> **Task to complete**
Reproduce all entries word for word.
── Available data ──
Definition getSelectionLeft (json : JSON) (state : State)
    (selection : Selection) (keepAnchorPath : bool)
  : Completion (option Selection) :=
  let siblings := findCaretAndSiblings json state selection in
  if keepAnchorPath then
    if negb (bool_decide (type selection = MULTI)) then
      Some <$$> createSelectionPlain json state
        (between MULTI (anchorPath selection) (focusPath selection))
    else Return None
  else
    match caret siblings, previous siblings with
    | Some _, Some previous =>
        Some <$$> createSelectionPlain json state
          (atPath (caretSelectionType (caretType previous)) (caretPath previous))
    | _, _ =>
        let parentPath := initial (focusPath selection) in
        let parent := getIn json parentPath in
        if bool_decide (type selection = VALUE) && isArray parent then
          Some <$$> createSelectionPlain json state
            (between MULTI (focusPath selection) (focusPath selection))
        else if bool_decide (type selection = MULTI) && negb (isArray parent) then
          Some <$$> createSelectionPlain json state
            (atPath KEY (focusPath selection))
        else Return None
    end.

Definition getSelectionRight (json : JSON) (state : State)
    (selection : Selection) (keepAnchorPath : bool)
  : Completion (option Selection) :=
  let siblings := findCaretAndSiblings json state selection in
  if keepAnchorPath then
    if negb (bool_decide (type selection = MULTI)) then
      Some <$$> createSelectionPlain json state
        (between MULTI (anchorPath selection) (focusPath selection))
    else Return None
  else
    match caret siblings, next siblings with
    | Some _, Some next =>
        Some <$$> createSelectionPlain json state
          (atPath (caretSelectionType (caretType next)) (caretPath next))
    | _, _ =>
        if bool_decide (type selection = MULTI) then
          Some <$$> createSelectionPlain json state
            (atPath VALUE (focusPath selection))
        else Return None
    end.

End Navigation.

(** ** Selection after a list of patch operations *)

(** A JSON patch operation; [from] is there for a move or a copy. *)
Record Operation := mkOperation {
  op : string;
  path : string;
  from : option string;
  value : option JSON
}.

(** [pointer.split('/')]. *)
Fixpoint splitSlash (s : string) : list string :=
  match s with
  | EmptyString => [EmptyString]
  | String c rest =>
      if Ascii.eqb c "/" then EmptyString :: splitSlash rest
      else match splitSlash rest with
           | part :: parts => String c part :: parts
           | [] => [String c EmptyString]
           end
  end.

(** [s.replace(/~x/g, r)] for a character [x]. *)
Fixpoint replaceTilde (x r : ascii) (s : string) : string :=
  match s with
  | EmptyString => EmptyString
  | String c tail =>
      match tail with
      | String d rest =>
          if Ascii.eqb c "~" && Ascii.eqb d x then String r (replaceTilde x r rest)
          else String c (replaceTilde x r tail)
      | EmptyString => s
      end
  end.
───
> **Result for this task**
Definition getSelectionLeft (json : JSON) (state : State)
    (selection : Selection) (keepAnchorPath : bool)
  : Completion (option Selection) :=
  let siblings := findCaretAndSiblings json state selection in
  if keepAnchorPath then
    if negb (bool_decide (type selection = MULTI)) then
      Some <$$> createSelectionPlain json state
        (between MULTI (anchorPath selection) (focusPath selection))
    else Return None
  else
    match caret siblings, previous siblings with
    | Some _, Some previous =>
        Some <$$> createSelectionPlain json state
          (atPath (caretSelectionType (caretType previous)) (caretPath previous))
    | _, _ =>
        let parentPath := initial (focusPath selection) in
        let parent := getIn json parentPath in
        if bool_decide (type selection = VALUE) && isArray parent then
          Some <$$> createSelectionPlain json state
            (between MULTI (focusPath selection) (focusPath selection))
        else if bool_decide (type selection = MULTI) && negb (isArray parent) then
          Some <$$> createSelectionPlain json state
            (atPath KEY (focusPath selection))
        else Return None
    end.

Definition getSelectionRight (json : JSON) (state : State)
    (selection : Selection) (keepAnchorPath : bool)
  : Completion (option Selection) :=
  let siblings := findCaretAndSiblings json state selection in
  if keepAnchorPath then
    if negb (bool_decide (type selection = MULTI)) then
      Some <$$> createSelectionPlain json state
        (between MULTI (anchorPath selection) (focusPath selection))
    else Return None
  else
    match caret siblings, next siblings with
    | Some _, Some next =>
        Some <$$> createSelectionPlain json state
          (atPath (caretSelectionType (caretType next)) (caretPath next))
    | _, _ =>
        if bool_decide (type selection = MULTI) then
          Some <$$> createSelectionPlain json state
            (atPath VALUE (focusPath selection))
        else Return None
    end.

End Navigation.

(** ** Selection after a list of patch operations *)

(** A JSON patch operation; [from] is there for a move or a copy. *)
Record Operation := mkOperation {
  op : string;
  path : string;
  from : option string;
  value : option JSON
}.

(** [pointer.split('/')]. *)
Fixpoint splitSlash (s : string) : list string :=
  match s with
  | EmptyString => [EmptyString]
  | String c rest =>
      if Ascii.eqb c "/" then EmptyString :: splitSlash rest
      else match splitSlash rest with
           | part :: parts => String c part :: parts
           | [] => [String c EmptyString]
           end
  end.

(** [s.replace(/~x/g, r)] for a character [x]. *)
Fixpoint replaceTilde (x r : ascii) (s : string) : string :=
  match s with
  | EmptyString => EmptyString
  | String c tail =>
      match tail with
      | String d rest =>
          if Ascii.eqb c "~" && Ascii.eqb d x then String r (replaceTilde x r rest)
          else String c (replaceTilde x r tail)
      | EmptyString => s
      end
  end.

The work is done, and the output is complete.